来源: CHINA FOREX 2016 Issue 2 作者:Zhang Ming

Should emerging economies maintain an "appropriate" level of capital controls to cope with increasing volatility of international capital movements? This has become a hot topic among academics and a focus of discussion in domestic policy circles as well. In recent years,academic research has concluded that emerging markets should impose controls on capital flows under certain circumstances. Moreover,the International Monetary Fund has dropped opposition to capital control. Since 2012,domestic academics have argued over whether capital account liberalization should be accelerated,but no consensus has been reached. In the initial stages of capital account reform,the Chinese government followed a gradual and prudent approach,but after the 2008 global financial crisis,capital account liberalization was accelerated significantly in China. The speeding up in the pace of liberalization reflected a change in the Chinese government's thinking. However,the potential risks may have been underestimated. In view of the complicated international and domestic situation that the Chinese economy now encounters,the government should adhere to a more prudent,orderly and controllable approach to liberalizing the capital account. Otherwise we could be faced with a systemic financial crisis at some point in time. The government should follow a proper sequencing order in its effort to open up the capital account and speed up the construction of its macro-prudential regulatory framework. It should also vigorously promote domestic structural reforms and establish a reliable early warning system to signal potential crises and it needs adequate  management and response mechanisms.

The Paths to Capital Account Liberalization

Drawing important lessons from the experience of the Asian financial crisis of the late 1990s,the government has chosen to open the capital account in an orderly and controllable way. For instance,China has tried to open capital inflows first,followed by capital outflows. It seeks to deregulate long-term capital flows before addressing short-term capital movements. Generally,it has adopted a pilot project approach,allowing liberalized capital movements under quota systems. Once authorities have time to examine the results of their reforms,controls can be relaxed further or even eliminated.  

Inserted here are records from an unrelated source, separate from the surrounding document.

(** * pyblish.plugin: discovery, validation, ordering and execution of plug-ins

    A shallow embedding of [pyblish/plugin.py] (Python 2).  Python objects
    live in a heap and are referred to by address; dictionaries are finite
    maps; functions that mutate state or raise are written in a state and
    exception monad over the interpreter's [World]. *)

From stdpp Require Import gmap strings list fin_maps numbers sorting.

Open Scope string_scope.
Open Scope Z_scope.
Open Scope list_scope.

(** ** Values, exceptions and outcomes *)

Definition loc := positive.

(** The Python values the module passes around.  [VContext] and
    [VInstance] are references into the heap; [VObject] is any other object,
    given by its attributes. *)
#[warnings="-register-all"]
Inductive val :=
  | VNone
  | VBool (b : bool)
  | VInt (z : Z)
  | VStr (s : string)
  | VContext (l : loc)
  | VInstance (l : loc)
  | VObject (attrs : list (string * val)).

(** Whether a raised object derives from [Exception], which is what an
    [except Exception] clause matches, or only from [BaseException]
    ([KeyboardInterrupt], [SystemExit], [GeneratorExit]). *)
Inductive exc_root := BaseExceptionOnly | ExceptionDerived.

Record exn := Exn {
  exn_type : string;
  exn_root : exc_root;
  message : val;
  exc_info_tb : string;          (* the interpreter's trace, sys.exc_info()[2] *)
  traceback : option string      (* the attribute set by extract_traceback *)
}.

Definition isinstance_Exception (e : exn) : bool :=
  match exn_root e with ExceptionDerived => true | BaseExceptionOnly => false end.

Definition KeyError (msg : string) : exn :=
  Exn "KeyError" ExceptionDerived (VStr msg) "pyblish/plugin.py" None.
Definition ValueError (msg : string) : exn :=
  Exn "ValueError" ExceptionDerived (VStr msg) "pyblish/plugin.py" None.
Definition TypeError (msg : string) : exn :=
  Exn "TypeError" ExceptionDerived (VStr msg) "pyblish/plugin.py" None.
Definition AttributeError (msg : string) : exn :=
  Exn "AttributeError" ExceptionDerived (VStr msg) "pyblish/plugin.py" None.
Definition Exception (code : Z) : exn :=
  Exn "Exception" ExceptionDerived (VInt code) "pyblish/plugin.py" None.

Inductive outcome (A : Type) :=
  | Return (a : A)
  | Raise (e : exn).
Arguments Return {A} a.
Arguments Raise {A} e.

(** Modelled from the spec: [pyblish.lib.extract_traceback] is not among the
    sources.  It keeps the failure object and stores on it the trace
    information of the place it was raised at. *)
Definition extract_traceback (error : exn) : exn :=
  Exn (exn_type error) (exn_root error) (message error)
      (exc_info_tb error) (Some (exc_info_tb error)).

(** ** Log records and results *)

Record LogRecord := Log { levelname : string; msg : string; args : list string }.

(** The result dictionary of [_process] and [_repair], one field per key.
    The plug-in class is held by its identity. *)
Record Result := mkResult {
  success : bool;
  plugin : nat;
  instance : option loc;
  error : option exn;
  records : list LogRecord;
  duration : option Z
}.

(** Values of an entity's data store: a plain value, or the list of results
    kept under ["results"]. *)
Inductive dval :=
  | DVal (v : val)
  | DResults (l : list Result).

(** ** The entity model: AbstractEntity, Context, Instance *)

(** An [AbstractEntity] is a list (its members) with a [_data] dictionary.
    Members are instances, held by address. *)
Record Entity := mkEntity {
  members : list loc;
  _data : gmap string dval
}.

(** A parent is any [AbstractEntity]: a context or an instance. *)
Inductive eref :=
  | RContext (l : loc)
  | RInstance (l : loc).

Record InstanceObj := mkInstance {
  name : string;
  parent : option eref;
  entity : Entity
}.

Record Heap := mkHeap {
  contexts : gmap loc Entity;
  instances : gmap loc InstanceObj
}.

Definition empty_entity : Entity := mkEntity [] ∅.

(** A reference that the heap does not hold does not occur in a Python run;
    reading one gives an object with no members, no data and no attributes. *)
Definition get_entity (h : Heap) (r : eref) : Entity :=
  match r with
  | RContext l => default empty_entity (contexts h !! l)
  | RInstance l => default empty_entity (entity <$> instances h !! l)
  end.

Definition set_entity (h : Heap) (r : eref) (e : Entity) : Heap :=
  match r with
  | RContext l => mkHeap (<[l := e]> (contexts h)) (instances h)
  | RInstance l =>
      mkHeap (contexts h)
             (alter (fun o => mkInstance (name o) (parent o) e) l (instances h))
  end.

Fixpoint assoc (k : string) (l : list (string * val)) : option val :=
  match l with
  | [] => None
  | (k', v) :: l' => if bool_decide (k' = k) then Some v else assoc k l'
  end.

(** [hasattr(other, "name")] and [getattr(other, "name", None)]. *)
Definition hasattr_name (h : Heap) (other : val) : bool :=
  match other with
  | VInstance l => bool_decide (is_Some (instances h !! l))
  | VObject attrs => bool_decide (is_Some (assoc "name" attrs))
  | _ => false
  end.

Definition getattr_name (h : Heap) (other : val) : val :=
  match other with
  | VInstance l => default VNone (VStr ∘ name <$> instances h !! l)
  | VObject attrs => default VNone (assoc "name" attrs)
  | _ => VNone
  end.

(** [s == v] for a string [s]: only an equal string is equal to it. *)
Definition str_eq (s : string) (v : val) : bool :=
  match v with
  | VStr t => bool_decide (s = t)
  | _ => false
  end.

Module Instance.

(** [self.name == getattr(other, "name", None)] *)
Definition __eq__ (h : Heap) (self : loc) (other : val) : bool :=
  match instances h !! self with
  | Some o => str_eq (name o) (getattr_name h other)
  | None => false
  end.

Definition __ne__ (h : Heap) (self : loc) (other : val) : bool :=
  match instances h !! self with
  | Some o => negb (str_eq (name o) (getattr_name h other))
  | None => true
  end.

End Instance.

Module AbstractEntity.

(** [other in self]: some member is [other] itself or equal to it. *)
Definition __contains__ (h : Heap) (self : eref) (other : loc) : bool :=
  existsb (fun el => bool_decide (el = other)
                     || Instance.__eq__ h el (VInstance other))
          (members (get_entity h self)).

(** [if other not in self: return self.append(other)] *)
Definition add (self : eref) (other : loc) (h : Heap) : Heap :=
  if __contains__ h self other then h
  else
    let e := get_entity h self in
    set_entity h self (mkEntity (members e ++ [other]) (_data e)).

(** [self.index(other)]: position of the first member equal to [other]. *)
Fixpoint index (h : Heap) (l : list loc) (other : loc) : option nat :=
  match l with
  | [] => None
  | el :: l' =>
      if bool_decide (el = other) || Instance.__eq__ h el (VInstance other)
      then Some 0%nat
      else S <$> index h l' other
  end.

(** [index = self.index(other); return self.pop(index)] *)
Definition remove (self : eref) (other : loc) (h : Heap)
  : outcome loc * Heap :=
  let e := get_entity h self in
  match index h (members e) other with
  | None => (Raise (ValueError "x not in list"), h)
  | Some i =>
      match members e !! i with
      | Some el =>
          (Return el, set_entity h self (mkEntity (delete i (members e)) (_data e)))
      | None => (Raise (ValueError "x not in list"), h)
      end
  end.

(** [data()] with no key: a copy of the dictionary. *)
Definition data_copy (h : Heap) (self : eref) : gmap string dval :=
  _data (get_entity h self).

(** [data(key, default)]: [self._data.get(key, default)] *)
Definition data (h : Heap) (self : eref) (key : string) (default_ : dval) : dval :=
  default default_ (_data (get_entity h self) !! key).

(** [self._data[key] = value] *)
Definition set_data (self : eref) (key : string) (value : dval) (h : Heap) : Heap :=
  let e := get_entity h self in
  set_entity h self (mkEntity (members e) (<[key := value]> (_data e))).

(** [self._data.pop(key)] *)
Definition remove_data (self : eref) (key : string) (h : Heap)
  : outcome unit * Heap :=
  let e := get_entity h self in
  match _data e !! key with
  | None => (Raise (KeyError key), h)
  | Some _ => (Return (), set_entity h self (mkEntity (members e) (delete key (_data e))))
  end.

Definition has_data (h : Heap) (self : eref) (key : string) : bool :=
  bool_decide (is_Some (_data (get_entity h self) !! key)).

End AbstractEntity.

(** The constructor and the [data] override of [Instance], which call the
    methods of [AbstractEntity]. *)
Module InstanceObject.

(** [Instance(name, parent)]: a new object with no members and no data;
    [self.name] and [self.parent] are set, then [parent.add(self)]. *)
Definition __init__ (name_ : string) (parent_ : option eref) (h : Heap)
  : loc * Heap :=
  let self := fresh (dom (instances h)) in
  let h1 := mkHeap (contexts h)
                   (<[self := mkInstance name_ parent_ empty_entity]> (instances h)) in
  match parent_ with
  | Some p => (self, AbstractEntity.add p self h1)
  | None => (self, h1)
  end.

(** [Instance.data]: the [name] field stands in for a missing ["name"]
    entry. *)
Definition data (h : Heap) (self : loc) (key : string) (default_ : dval) : dval :=
  let value := AbstractEntity.data h (RInstance self) key default_ in
  match value, instances h !! self with
  | DVal VNone, Some o => if bool_decide (key = "name") then DVal (VStr (name o)) else value
  | _, _ => value
  end.

End InstanceObject.

Module Context.

(** [instance = Instance(name, parent=self); return instance] *)
Definition create_instance (self : loc) (name_ : string) (h : Heap)
  : loc * Heap :=
  InstanceObject.__init__ name_ (Some (RContext self)) h.

End Context.

(** ** Callables and plug-in classes *)

(** A callable, as [Provider.invoke] sees it: the parameter names that
    [inspect.getargspec(func)[0]] reports, and what a call with keyword
    arguments does to the entities, the value or failure it ends in and the
    log records it emits. *)
Record Callable := mkCallable {
  func_id : nat;
  argspec : list string;
  func_body : gmap string val → Heap → outcome val * Heap * list LogRecord
}.

(** The classes of the module's hierarchy. *)
Inductive Class := Plugin | Selector | Validator | Extractor | Conformer.

Global Instance Class_eq_dec : EqDecision Class.
Proof. solve_decision. Defined.
Lemma active_for_at_least_clear_delay_witness :
  _attr_is_on (step module_globals MotionSensor (PushEvent motion_event)
                 (initial 0)) = true /\
  _attr_is_on (run module_globals MotionSensor
                 [Advance 10; PushEvent motion_event; Advance 15; Fire 0]
                 (step module_globals MotionSensor (PushEvent motion_event)
                    (initial 0))) = true.
Proof.
  destruct (active_for_at_least_clear_delay MotionSensor 30 motion_event
              [Advance 10; PushEvent motion_event; Advance 15; Fire 0]
              (initial 0) eq_refl) as [Hfirst Hlater].
  split; [exact Hfirst|].
  apply Hlater. vm_compute. reflexivity.
Defined.

(** C10: a step of the loop takes the flag from true to false only by
    firing a pending clear callback that is due; the REST refresh hook of
    either class changes nothing at all. *)
Theorem only_clear_resets_active (cls : TransientClass) (a : Action)
    (w : World) :
  (_attr_is_on w = true ->
   _attr_is_on (step module_globals cls a w) = false ->
   exists i t, a = Fire i /\ timers w !! i = Some t /\
     (due t <= clock w)%Z /\
     step module_globals cls a w
       = (run_callback (action t) (set_timers (delete i (timers w)) w)).2) /\
  async_update_from_rest_api cls w = (Return tt, w) /\
  step module_globals cls RestRefresh w = w.
Proof.
  split; [|split].
  - intros Hon Hoff. destruct a as [event| |d|i]; simpl in Hoff.
    + rewrite handler_as_written in Hoff. discriminate.
    + rewrite rest_refresh_is_noop in Hoff. simpl in Hoff. congruence.
    + congruence.
    + simpl. destruct (timers w !! i) as [t|] eqn:Hi; [|congruence].
      case_decide as Hdue; [|congruence].
      exists i, t. auto.
  - apply rest_refresh_is_noop.
  - simpl. rewrite rest_refresh_is_noop. reflexivity.
Qed.

Lemma only_clear_resets_active_witness :
  exists i t, Fire 0 = Fire i /\ timers active_clear_due !! i = Some t /\
    (due t <= clock active_clear_due)%Z /\
    step module_globals MotionSensor (Fire 0) active_clear_due
      = (run_callback (action t)
           (set_timers (delete i (timers active_clear_due))
              active_clear_due)).2.
Proof.
  apply (proj1 (only_clear_resets_active MotionSensor (Fire 0)
                  active_clear_due)); reflexivity.
Defined.
(** [for _, numThreads := range threadCounts] (lines 122-130); [k] counts
    the calls of [parallelPi] made so far. *)
Fixpoint range_threads (env : Env) (k : nat) (counts : list Z)
         (report : string) : Outcome string :=
  match counts with
  | [] => Done report
  | numThreads :: rest =>
      r <- parallelPi TotalPoints numThreads (parEnv env k) ;;
      let (piPar, elapsedTimePar) := r in
      range_threads env (S k) rest
        (report ++ Report.par_row numThreads piPar elapsedTimePar)%string
  end.

(** [main]: the value of [report] printed at line 133.  The progress
    lines printed before it do not feed into it. *)
Definition main (env : Env) : Outcome string :=
  piSeq <- sequentialPi (seqNow env) TotalPoints ;;
  let elapsedTimeSeq := seqElapsed env in
  let report := Report.title in
  let report := (report ++ Report.header)%string in
  let report := (report ++ Report.seq_row piSeq elapsedTimeSeq)%string in
  range_threads env 0 threadCounts report.

End Driver.

(** ** A small generator for running the model on concrete inputs *)

Module Lcg.

Definition next (g : Z) : Z := (g * 1103515245 + 12345) mod 2 ^ 31.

Before the 2008 financial crisis,China's capital account had already achieved partial liberalization. For cross-border direct investments,there had been substantial liberalization in regard to inbound foreign direct investments and outbound direct investments. These capital movements were permitted as long as they complied with relevant industry regulations,had gone through a verification process and had received required approvals.   Authorities had also implemented two-way quota management for cross-border investments in securities. Foreign portfolio investment in China was limited by quota restrictions under the Qualified Foreign Institutional Investor (QFII) program,while outbound portfolio investment was managed under the Qualified Domestic Institutional Investor (QDII) program. Through this quota management system,the Chinese government maintained a controlled liberalization of its regime for managing cross-border securities investments. Lastly,the government adopted a classified management method on other cross-border investments (fund flows related to bonds and borrowings).